松居監督は「リライト」を尾道で撮影したことについて、「大先輩にあたる大林監督が『時をかける少女』を尾道で撮られていて、『リライト』の原作の舞台とは異なるものの、同じ“時間”をテーマに扱った作品として、尾道で撮影することに、大きな意味を感じました」と説明。尾道の街並みに対しても、特別な思いを抱いており、「どこをカメラで捉えても絵になり、時間が止まっているような原風景を感じます。そんな土地で未来人との交流を描くというのが面白いですよね」と語る。
(C)2025『リライト』製作委員会
(C)2025『リライト』製作委員会そんな尾道での撮影について“観光地としての尾道”ではなく、ここに住む人にとっての景色、“日常の尾道”を撮りたいという思いがあったという。

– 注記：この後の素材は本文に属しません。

(* ===== verification/BlockStorageProvider.v ===== *)
(** * components/service/block_storage/provider: the block storage service

    block_storage_provider.c serves requests for the partitions of a block store
    on behalf of the sender of each request; packedc_block_storage_serializer.c
    decodes requests and encodes responses.  The store is any [block_store]; [C]
    is the type of its contexts. *)
From S2P Require Import Prelude Status StoragePartition BlockStore BlockDevice RpcService RpcEndpoint.

Definition TS_BLOCK_STORAGE_OPCODE_BASE : Z := 256.
Definition TS_BLOCK_STORAGE_OPCODE_GET_PARTITION_INFO : Z := TS_BLOCK_STORAGE_OPCODE_BASE + 1.
Definition TS_BLOCK_STORAGE_OPCODE_OPEN : Z := TS_BLOCK_STORAGE_OPCODE_BASE + 2.
Definition TS_BLOCK_STORAGE_OPCODE_CLOSE : Z := TS_BLOCK_STORAGE_OPCODE_BASE + 3.
Definition TS_BLOCK_STORAGE_OPCODE_READ : Z := TS_BLOCK_STORAGE_OPCODE_BASE + 4.
Definition TS_BLOCK_STORAGE_OPCODE_WRITE : Z := TS_BLOCK_STORAGE_OPCODE_BASE + 5.
Definition TS_BLOCK_STORAGE_OPCODE_ERASE : Z := TS_BLOCK_STORAGE_OPCODE_BASE + 6.

Definition TS_BLOCK_STORAGE_GUID_OCTET_LEN : Z := 16.
Definition TS_BLOCK_STORAGE_SERVICE_UUID : bytes :=
  [99; 100; 110; 128; 235; 82; 70; 47; 172; 79; 140; 223; 57; 135; 81; 156].

(** ** packedc_block_storage_serializer.c *)

(** A storage_partition_handle_t is a uint32_t; the messages have a uint64_t. *)
Definition deserialize_get_partition_info_req (req : rpc_buffer) (partition_guid : bytes)
    : option (Z * bytes) :=
  if 16 <=? buf_data_length req then
    d ← buf_data req;
    guid ← load d 0 16;
    Some (RPC_SUCCESS, guid)
  else Some (RPC_ERROR_INVALID_REQUEST_BODY, partition_guid).

Definition serialize_get_partition_info_resp (resp : rpc_buffer) (info : storage_partition_info)
    : option (Z * rpc_buffer) :=
  partition_guid ← load (info_partition_guid info) 0 TS_BLOCK_STORAGE_GUID_OCTET_LEN;
  parent_guid ← load (info_parent_guid info) 0 TS_BLOCK_STORAGE_GUID_OCTET_LEN;
  let resp_msg := le_split 8 (u64 (info_num_blocks info)) ++ le_split 4 (u32 (info_block_size info)) ++
                  partition_guid ++ parent_guid in
  if 44 <=? buf_size resp then
    d ← buf_data resp;
    d ← store d 0 resp_msg;
    Some (RPC_SUCCESS, Buffer (Some d) 44 (buf_size resp))
  else Some (RPC_ERROR_INTERNAL, resp).

Definition deserialize_open_req (req : rpc_buffer) (partition_guid : bytes) : option (Z * bytes) :=
  if 16 <=? buf_data_length req then
    d ← buf_data req;
    guid ← load d 0 16;
    Some (RPC_SUCCESS, guid)
  else Some (RPC_ERROR_INVALID_REQUEST_BODY, partition_guid).

Definition serialize_open_resp (resp : rpc_buffer) (handle : Z) : option (Z * rpc_buffer) :=
  if 8 <=? buf_size resp then
    d ← buf_data resp;
    d ← put_uint d 0 8 handle;
    Some (RPC_SUCCESS, Buffer (Some d) 8 (buf_size resp))
  else Some (RPC_ERROR_INTERNAL, resp).

Definition deserialize_close_req (req : rpc_buffer) (handle : Z) : option (Z * Z) :=
  if 8 <=? buf_data_length req then
    d ← buf_data req;
    handle ← get_uint d 0 8;
    Some (RPC_SUCCESS, u32 handle)
  else Some (RPC_ERROR_INVALID_REQUEST_BODY, handle).

(** Returns the status, *handle, *lba, *offset and *len. *)
Definition deserialize_read_req (req : rpc_buffer) (handle lba offset length : Z)
    : option (Z * Z * Z * Z * Z) :=
  if 24 <=? buf_data_length req then
    d ← buf_data req;
    handle ← get_uint d 0 8;
    lba ← get_uint d 8 8;
    offset ← get_uint d 16 4;
    length ← get_uint d 20 4;
    Some (RPC_SUCCESS, u32 handle, lba, offset, length)
  else Some (RPC_ERROR_INVALID_REQUEST_BODY, handle, lba, offset, length).

(** *data points into the request: it is an offset. *)
Definition deserialize_write_req (req : rpc_buffer) (handle lba offset data data_length : Z)
    : option (Z * Z * Z * Z * Z * Z) :=
  if 20 <=? buf_data_length req then
    d ← buf_data req;
    handle ← get_uint d 0 8;
    lba ← get_uint d 8 8;
    offset ← get_uint d 16 4;
    Some (RPC_SUCCESS, u32 handle, lba, offset, 20, buf_data_length req - 20)
  else Some (RPC_ERROR_INVALID_REQUEST_BODY, handle, lba, offset, data, data_length).

Definition serialize_write_resp (resp : rpc_buffer) (num_written : Z) : option (Z * rpc_buffer) :=
  if 8 <=? buf_size resp then
    d ← buf_data resp;
    d ← put_uint d 0 8 num_written;
    Some (RPC_SUCCESS, Buffer (Some d) 8 (buf_size resp))
  else Some (RPC_ERROR_INTERNAL, resp).

Definition deserialize_erase_req (req : rpc_buffer) (handle begin_lba num_blocks : Z)
    : option (Z * Z * Z * Z) :=
  if 20 <=? buf_data_length req then
    d ← buf_data req;
    handle ← get_uint d 0 8;
    begin_lba ← get_uint d 8 8;
    num_blocks ← get_uint d 16 4;
    Some (RPC_SUCCESS, u32 handle, begin_lba, num_blocks)
  else Some (RPC_ERROR_INVALID_REQUEST_BODY, handle, begin_lba, num_blocks).

(** struct block_storage_serializer *)
Record block_storage_serializer := BlockStorageSerializer {
  des_info_req : rpc_buffer -> bytes -> option (Z * bytes);
  ser_info_resp : rpc_buffer -> storage_partition_info -> option (Z * rpc_buffer);
  des_open_req : rpc_buffer -> bytes -> option (Z * bytes);
  ser_open_resp : rpc_buffer -> Z -> option (Z * rpc_buffer);
  des_close_req : rpc_buffer -> Z -> option (Z * Z);
  des_read_req : rpc_buffer -> Z -> Z -> Z -> Z -> option (Z * Z * Z * Z * Z);
  des_write_req : rpc_buffer -> Z -> Z -> Z -> Z -> Z -> option (Z * Z * Z * Z * Z * Z);
  ser_write_resp : rpc_buffer -> Z -> option (Z * rpc_buffer);
  des_erase_req : rpc_buffer -> Z -> Z -> Z -> option (Z * Z * Z * Z)
}.

Definition packedc_block_storage_serializer_instance : block_storage_serializer :=
  BlockStorageSerializer deserialize_get_partition_info_req serialize_get_partition_info_resp
    deserialize_open_req serialize_open_resp deserialize_close_req deserialize_read_req
    deserialize_write_req serialize_write_resp deserialize_erase_req.

(** ** block_storage_provider.c *)

(** [bp_serializer] is [None] for NULL. *)
Record block_storage_provider (C : Type) := BlockStorageProvider {
  bp_serializer : option block_storage_serializer;
  bp_block_store : block_store C
}.
Arguments BlockStorageProvider {C}.
Arguments bp_serializer {C}.
Arguments bp_block_store {C}.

さらに、ロケ地に尾道を選んだ背景には、開発が進む現代への違和感もあった。
過去と未来を行き来するタイムリープの物語だからこそ、尾道という町が持つ温かさや、そこでしか感じられないリアルな空気感が作品に欠かせなかった。未来からやって来た保彦が見た、どこか懐かしさを感じる風景。そして、その景色に描かれる物語には、大林監督作品への敬意が息づいているのだ。


なお、大林監督の“尾道三部作”の「転校生」の主演である尾美としのりが、池田演じる主人公・美雪の高校時代の担任・細田先生役で出演。また“新・尾道三部作”の「ふたり」のヒロインである石田ひかりが美雪の母・和美役を演じるなど、尾道にゆかりの深いベテラン俳優のキャスティングが、物語の世界観に奥行きを与えている。
「リライト」は、6月13日全国公開。